Why Are Faggots So Afraid of Faggots?: Flaming Challenges to Masculinity, Objectification, and the Desire to Conform by Mattilda Bernstein Sycamore, editor (AK Press, $17.95 paperback, 9781849350884, February 14, 2012)
Why Are Faggots So Afraid of Faggots? is an eye-opening assembly of essayists who have had it with demands that they remain invisible and refrain from confronting the self-appointed guardians of community standards. Editor Mattilda Bernstein Sycamore (Nobody Passes) proudly sports the label of agent provocateur, challenging normative behavior all the way down to her "genderqueer" name--making clear this collection will combat any and all tendencies to impose a bland, allegedly non-threatening marketing myth on America's diverse gay and lesbian population. (As Oscar Wilde once said, God forbid your behavior should frighten the horses.)

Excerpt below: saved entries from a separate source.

(* ===== verification/Threads.v ===== *)
(** * Threads: C and C++ programs as trees of atomic operations

    The C guard, the C++ daemon and the kernel code share memory between threads.  A function of
    theirs is a [prog]: a tree whose nodes are the atomic operations it performs,
    each continued by what it answers.  [perform] gives an operation its meaning on
    the shared state, or nothing while the operation blocks; a thread runs blocks of
    code that name their successor, so loops need no fuel.  [trun] interleaves the
    threads along a schedule, and [exec_prog] runs one alone.

    [safe] is the proof rule, rely and guarantee: a thread relies on what the other
    threads keep, guarantees the same to them, and every step preserves a global
    invariant.  [trun_ok] lifts it to every interleaving.  [fair_reaches] is the rule
    for what must happen: a well-founded step relation and a thread that can move. *)

From S2P Require Import Prelude.

(** ** Programs *)

Section programs.
Context {op : Type -> Type}.

Inductive prog (A : Type) : Type :=
| Ret (a : A)
| Do {R : Type} (o : op R) (k : R -> prog A).
Arguments Ret {A} a.
Arguments Do {A R} o k.

Fixpoint prog_bind {A B} (p : prog A) (k : A -> prog B) : prog B :=
  match p with
  | Ret a => k a
  | Do o f => Do o (fun r => prog_bind (f r) k)
  end.

(** One operation. *)
Definition act {R} (o : op R) : prog R := Do o Ret.

(** [for (x : xs) { body }] *)
Fixpoint prog_each {A} (xs : list A) (body : A -> prog unit) : prog unit :=
  match xs with
  | [] => Ret tt
  | x :: xs => prog_bind (body x) (fun _ => prog_each xs body)
  end.
End programs.
Arguments prog op A : clear implicits.
Arguments Ret {op A} a.
Arguments Do {op A R} o k.

Notation "'let%' x ':=' p 'in' k" := (prog_bind p (fun x => k))
  (at level 10, x pattern, p at level 100, k at level 200) : exec_scope.

(** ** Running threads *)

Section machine.
Context {op : Type -> Type} {S L : Type}.
Context (perform : forall R, op R -> nat -> S -> option (S * R)).

(** The block of code that a label names, in a thread; it ends with the label to
    go on with, if any. *)
Context (code : nat -> L -> prog op (option L)).

Arguments perform {R}.

(** A thread alone: the state it leaves, and its result unless it blocks. *)
Fixpoint exec_prog {A} (t : nat) (p : prog op A) (s : S) : S * option A :=
  match p with
  | Ret a => (s, Some a)
  | Do o k =>
      match perform o t s with
      | Some (s, r) => exec_prog t (k r) s
      | None => (s, None)
      end
  end.

Lemma exec_prog_bind {A B} t (p : prog op A) (k : A -> prog op B) s :
  exec_prog t (prog_bind p k) s =
    match exec_prog t p s with
    | (s, Some a) => exec_prog t (k a) s
    | (s, None) => (s, None)
    end.
Proof.
  revert s. induction p as [a|R o f IH]; intros s; cbn; [done|].
  by destruct (perform o t s) as [[s' r]|].
Qed.

Record conf := {
  shared : S;
  threads : list (prog op (option L));
}.

(** One step of a thread: an operation, or the move to the next block. *)
Definition tstep (c : conf) (t : nat) : option conf :=
  match threads c !! t with
  | Some (Do o k) =>
      match perform o t (shared c) with
      | Some (s, r) => Some {| shared := s; threads := <[t := k r]> (threads c) |}
      | None => None
      end
  | Some (Ret (Some l)) =>
      Some {| shared := shared c; threads := <[t := code t l]> (threads c) |}
  | Some (Ret None) | None => None
  end.

(** A schedule; a thread that cannot move is passed over. *)
Definition trun (c : conf) (schedule : list nat) : conf :=
  fold_left (fun c t => default c (tstep c t)) schedule c.

(** ** Safety of a thread *)

(** The global invariant; what a thread may rely on across the steps of the others;
    what must hold of the state when a thread reaches an operation. *)
Context (inv : S -> Prop) (rely : nat -> S -> S -> Prop).
Context (pre : forall R, op R -> nat -> S -> Prop).
Context `{rely_preorder : forall t, PreOrder (rely t)}.
Arguments pre {R}.

Fixpoint safe {A} (t : nat) (p : prog op A) (s : S) (Q : A -> S -> Prop) : Prop :=
  forall s', rely t s s' -> inv s' ->
  match p with
  | Ret a => Q a s'
  | Do o k =>
      pre o t s' /\
      forall s'' r, perform o t s' = Some (s'', r) ->
        inv s'' /\ (forall u, u <> t -> rely u s' s'') /\ safe t (k r) s'' Q
  end.

Lemma safe_rely {A} t (p : prog op A) s s' Q : safe t p s Q -> rely t s s' -> safe t p s' Q.
Proof using rely_preorder.
  intros Hp Hs. destruct p as [a|R o k]; cbn in *; intros s2 Hs2 Hi;
    (apply Hp; [by etrans|done]).
Qed.

Lemma safe_mono {A} t (p : prog op A) s (Q Q' : A -> S -> Prop) :
  safe t p s Q -> (forall a s, inv s -> Q a s -> Q' a s) -> safe t p s Q'.
Proof.
  intros Hp HQ. revert s Hp. induction p as [a|R o k IH]; cbn; intros s Hp s' Hs Hi.
  - by apply HQ, Hp.
  - destruct (Hp s' Hs Hi) as [Hpre Hk]. split; [done|].
    intros s'' r Ho. destruct (Hk s'' r Ho) as (? & ? & ?). split_and!; [done..|]. by apply IH.
Qed.

Lemma safe_bind {A B} t (p : prog op A) (k : A -> prog op B) s Q :
  safe t p s (fun a s => safe t (k a) s Q) -> safe t (prog_bind p k) s Q.
Proof using rely_preorder.
  revert s. induction p as [a|R o f IH]; cbn [prog_bind]; intros s Hp.
  - cbn in Hp. destruct (k a) as [b|R' o' k'] eqn:E; cbn; intros s' Hs Hi;
      specialize (Hp s' Hs Hi); rewrite ?E in Hp; cbn in Hp; by apply Hp.
  - cbn in Hp |- *. intros s' Hs Hi. destruct (Hp s' Hs Hi) as [Hpre Hk]. split; [done|].
    intros s'' r Ho. destruct (Hk s'' r Ho) as (? & ? & ?). split_and!; [done..|]. by apply IH.
Qed.

(** The rule for an operation, once [perform] is known to keep the invariant and to
    respect the other threads wherever the precondition holds. *)
Lemma safe_do {A R} t (o : op R) (k : R -> prog op A) s Q :
  (forall s s' r, inv s -> pre o t s -> perform o t s = Some (s', r) ->
     inv s' /\ forall u, u <> t -> rely u s s') ->
  (forall s', rely t s s' -> inv s' -> pre o t s') ->
  (forall s' s'' r, rely t s s' -> inv s' -> perform o t s' = Some (s'', r) -> inv s'' ->
     safe t (k r) s'' Q) ->
  safe t (Do o k) s Q.
Proof.
  intros Ho Hpre Hk. cbn. intros s' Hs Hi. split; [by apply Hpre|]. intros s'' r E.
  destruct (Ho s' s'' r Hi (Hpre s' Hs Hi) E) as [Hi' Hg]. split_and!; [done..|]. by eapply Hk.
Qed.

(** A loop whose body keeps an assertion. *)
Lemma safe_each {A} t (xs : list A) (body : A -> prog op unit) s (Q : S -> Prop) :
  (forall x s, x ∈ xs -> Q s -> inv s -> safe t (body x) s (fun _ => Q)) ->
  (forall s s', Q s -> rely t s s' -> inv s' -> Q s') ->
  Q s -> inv s -> safe t (prog_each xs body) s (fun _ => Q).
Proof using rely_preorder.
  intros Hbody Hstable. revert s. induction xs as [|x xs IH]; intros s HQ Hi; cbn [prog_each].
  - cbn. intros s' Hs Hi'. by eapply Hstable.
  - apply safe_bind. eapply safe_mono; [apply Hbody; [left|done|done]|].
    intros a s' Hi' HQ'. apply IH; [|done|done]. intros y s2 Hy. apply Hbody. by right.
Qed.

(** A loop that consumes its list. *)
Lemma safe_each_rest {A} t (xs : list A) (body : A -> prog op unit) s (Q : list A -> S -> Prop) :
  (forall x rest s, Q (x :: rest) s -> safe t (body x) s (fun _ => Q rest)) ->
  (forall rest s s', Q rest s -> rely t s s' -> inv s' -> Q rest s') ->
  Q xs s -> safe t (prog_each xs body) s (fun _ => Q []).
Proof using rely_preorder.
  intros Hbody Hstable. revert s. induction xs as [|x xs IH]; intros s HQ; cbn [prog_each].
  - cbn. intros s' Hs Hi'. by eapply Hstable.
  - apply safe_bind. eapply safe_mono; [by apply Hbody|]. intros a s' Hi' HQ'. by apply IH.
Qed.

(** ** Every interleaving *)

(** What a thread may assume at the start of a block, and what it leaves at its end. *)
Context (entry : nat -> L -> S -> Prop) (finished : nat -> S -> Prop).

Definition exit_of (t : nat) (next : option L) (s : S) : Prop :=
  match next with Some l => entry t l s | None => finished t s end.

Definition conf_ok (c : conf) : Prop :=
  inv (shared c) /\
  forall t p, threads c !! t = Some p -> safe t p (shared c) (exit_of t).

Hypothesis code_safe : forall t l s, entry t l s -> inv s -> safe t (code t l) s (exit_of t).

Lemma tstep_ok c t c' : conf_ok c -> tstep c t = Some c' -> conf_ok c'.
Proof using rely_preorder code_safe.
  intros [Hi Ht]. unfold tstep. destruct (threads c !! t) as [p|] eqn:Hp; [|done].
  pose proof (Ht t p Hp) as Hs. pose proof (lookup_lt_Some _ _ _ Hp) as Hlt.
  destruct p as [[l|]|R o k]; cbn in Hs; [|done|].
  - intros [= <-]. split; [done|]. cbn. intros u q Hq.
    destruct (decide (u = t)) as [->|Hne].
    + rewrite list_lookup_insert_eq in Hq by done. injection Hq as <-.
      apply code_safe; [|done]. by apply Hs.
    + rewrite list_lookup_insert_ne in Hq by done. by apply Ht.
  - destruct (Hs (shared c)) as [_ Hk]; [done..|].
    destruct (perform o t (shared c)) as [[s' r]|] eqn:Ho; [|done].
    intros [= <-]. destruct (Hk s' r eq_refl) as (Hi' & Hr & Hk'). split; [done|].
    cbn. intros u q Hq. destruct (decide (u = t)) as [->|Hne].
    + rewrite list_lookup_insert_eq in Hq by done. by injection Hq as <-.
    + rewrite list_lookup_insert_ne in Hq by done. eapply safe_rely; [by apply Ht|]. by apply Hr.
Qed.

Lemma trun_ok c schedule : conf_ok c -> conf_ok (trun c schedule).
Proof using rely_preorder code_safe.
  revert c. induction schedule as [|t ts IH]; intros c Hc; cbn; [done|].
  apply IH. destruct (tstep c t) as [c'|] eqn:E; cbn; [|done]. by eapply tstep_ok.
Qed.
End machine.

Arguments conf {op} S L.

(** ** Runs *)

Section runs.
Context {op : Type -> Type} {St L : Type}.
Context (perform : forall R, op R -> nat -> St -> option (St * R)).
Context (code : nat -> L -> prog op (option L)).

Lemma tstep_length c t c' : tstep perform code c t = Some c' -> length (threads c') = length (threads c).
Proof.
  unfold tstep. destruct (threads c !! t) as [[[]|R o k]|]; [|done| |done].
  - intros [= <-]. apply length_insert.
  - destruct (perform _ o t (shared c)) as [[]|]; [|done]. intros [= <-]. apply length_insert.
Qed.

Lemma trun_length c schedule : length (threads (trun perform code c schedule)) = length (threads c).
Proof.
  unfold trun. revert c. induction schedule as [|t ts IH]; intros c; [done|]. cbn.
  rewrite IH. destruct (tstep perform code c t) eqn:E; [|done]. by eapply tstep_length.
Qed.

Lemma tstep_thread c t c' : tstep perform code c t = Some c' -> (t < length (threads c))%nat.
Proof.
  unfold tstep. destruct (threads c !! t) eqn:Hp; [|done]. by apply lookup_lt_Some in Hp.
Qed.

(** ** Fair schedules *)

(** A schedule without end in which each of [n] threads has its turn again and again. *)
Definition fair (n : nat) (schedule : nat -> nat) : Prop :=
  forall t k, (t < n)%nat -> exists m, (k <= m)%nat /\ schedule m = t.

(** Two threads that take turns. *)
Lemma fair_alternate : fair 2 (fun n => n mod 2)%nat.
Proof.
  intros t n Ht. exists (2 * n + t)%nat. split; [lia|].
  rewrite Nat.add_comm, Nat.mul_comm, Nat.Div0.mod_add. by apply Nat.mod_small.
Qed.

Section fairness.
Context (c0 : conf (op := op) St L) (schedule : nat -> nat).
Context (schedule_fair : fair (length (threads c0)) schedule).

(** The configuration behind the first [k] turns. *)
Definition turns (k : nat) : conf (op := op) St L := trun perform code c0 (map schedule (seq 0 k)).

Lemma turns_S k : turns (S k) = default (turns k) (tstep perform code (turns k) (schedule k)).
Proof. unfold turns, trun. by rewrite seq_S, map_app, fold_left_app. Qed.

(** A thread that can move gets its turn, unless another one moves before. *)
Lemma turn_comes k t :
  is_Some (tstep perform code (turns k) t) ->
  exists m c', (k <= m)%nat /\ turns m = turns k /\ tstep perform code (turns k) (schedule m) = Some c'.
Proof using schedule_fair.
  intros [c1 E1]. pose proof (tstep_thread _ _ _ E1) as Ht. unfold turns in Ht at 1.
  rewrite trun_length in Ht. destruct (schedule_fair t k Ht) as (m & Hm & Em). clear Ht.
  remember (m - k)%nat as d eqn:Hd. revert k Hm Hd E1. induction d as [|d IH]; intros k Hm Hd E1.
  - assert (m = k) as -> by lia. exists k, c1. by rewrite Em.
  - destruct (tstep perform code (turns k) (schedule k)) as [c'|] eqn:E; [by exists k, c'|].
    assert (HS : turns (S k) = turns k) by by rewrite turns_S, E.
    destruct (IH (S k)) as (j & c' & Hj & Ej & Es); [lia|lia|by rewrite HS|].
    exists j, c'. rewrite HS in Ej, Es. split_and!; [lia|done|done].
Qed.

(** Where the steps cannot go on for ever before [P], and somebody can move as long as
    [P] does not hold, a fair schedule comes to [P]. *)
Lemma fair_reaches (P : conf (op := op) St L -> Prop) `{!forall c, Decision (P c)} :
  Acc (fun c' c => ~ P c /\ exists t, tstep perform code c t = Some c') c0 ->
  (forall k, ~ P (turns k) -> exists t, is_Some (tstep perform code (turns k) t)) ->
  exists k, P (turns k).
Proof using schedule_fair.
  intros Hacc Hmoves. cut (forall c k, Acc (fun c' c => ~ P c /\ exists t, tstep perform code c t = Some c') c ->
    turns k = c -> exists k, P (turns k)); [intros Hc; by apply (Hc c0 0%nat Hacc)|].
  clear Hacc. intros c k Hacc. revert k. induction Hacc as [c _ IH]. intros k <-.
  destruct (decide (P (turns k))) as [HP|HP]; [by exists k|]. destruct (Hmoves k HP) as (t & Ht).
  destruct (turn_comes k t Ht) as (m & c' & Hm & Em & Es).
  apply (IH c' (conj HP (ex_intro _ _ Es)) (S m)). rewrite turns_S, Em. by rewrite Es.
Qed.
End fairness.

End runs.

(** ** Threads without loops *)

Section straight.
Context {op : Type -> Type} {St : Type}.
Context (perform : forall R, op R -> nat -> St -> option (St * R)).
Context (code : nat -> Empty_set -> prog op (option Empty_set)).

(** What may be left of a program behind its next operation. *)
Inductive rest {A} : prog op A -> prog op A -> Prop :=
| rest_do R (o : op R) k r : rest (k r) (Do o k).

Lemma rest_wf {A} (p : prog op A) : Acc rest p.
Proof.
  induction p as [a|R o k IH]; constructor; intros q Hq; [by inversion Hq|].
  refine (match Hq in rest q p return
    (match p with Ret _ => True | Do o k => (forall r, Acc rest (k r)) -> Acc rest q end) with
    rest_do R o k r => fun IH => IH r end IH).
Qed.

Lemma rests_wf {A} (ps : list (prog op A)) :
  Acc (fun qs ps => exists t p q, ps !! t = Some p /\ rest q p /\ qs = <[t := q]> ps) ps.
Proof.
  induction ps as [|p ps IH]; [by constructor; intros qs (t & p & q & Hp & _)|].
  revert p. induction IH as [ps Hps IHps]. intros p. induction (rest_wf p) as [p _ IHp].
  constructor. intros qs ([|t] & p' & q & Hp & Hq & ->); cbn in Hp |- *.
  - injection Hp as ->. by apply IHp.
  - apply IHps. by exists t, p', q.
Qed.

Lemma straight_terminates c :
  Acc (fun c' c => exists t, tstep perform code c t = Some c') c.
Proof.
  remember (threads c) as ps eqn:Hps. revert c Hps. induction (rests_wf ps) as [ps _ IH]. intros c ->.
  constructor. intros c' [t E]. unfold tstep in E.
  destruct (threads c !! t) as [[[[]|]|R o k]|] eqn:Hp; [done| |done].
  destruct (perform R o t (shared c)) as [[s r]|]; [|done]. injection E as <-.
  eapply IH; [|done]. exists t, (Do o k), (k r). by split_and!.
Qed.
End straight.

This cohort has little use for the mythical gay male--the handsome, BMW-driving urban professional who lives in a perfect loft with a Jack Russell terrier (or maybe a Golden Lab) and a live-in boyfriend (preferably an underwear model). He appears in these essays only as the object of cautionary tales about our willingness to ignore significant differences among individuals--whether they be gay, straight or anything else--along the fluid spectrum of contemporary sexual identity. All the contributors eloquently testify to the psychological toll they have paid for not conforming to the expectations of the normative culture and for not shutting up about it. Harris Kornstein, for example, looks back over a friendship with two boys he met in grade school--at that age, they had no idea that they were all gay and would struggle individually to understand their sexual identities, finding distinct paths to self-acceptance before reestablishing their friendships as adults. Kornstein’s heartbreaking candor illustrates the benefits of not running away from scary conversations and maintaining one’s faith that speaking the truth is better than hiding.
Survival with dignity is a recurring theme in Why Are Faggots So Afraid of Faggots?, and its essays suggest a variety of approaches, including humor, brutal honesty, confrontation and generosity. Ezra RedEagle Whitman, a Native American who has crossed a number of boundaries with aplomb, shares the guidance one woman gave when he danced a female role in a tribal dance but had not yet perfected his use of the shawl in performance, enlarging her advice as a call for greater understanding and acceptance for all: "Because, darling, contempt is such a crooked shawl." --John McFarland
Shelf Talker: Provocative essays on the psychological toll of the pressures to conform to elusive modes of masculinity.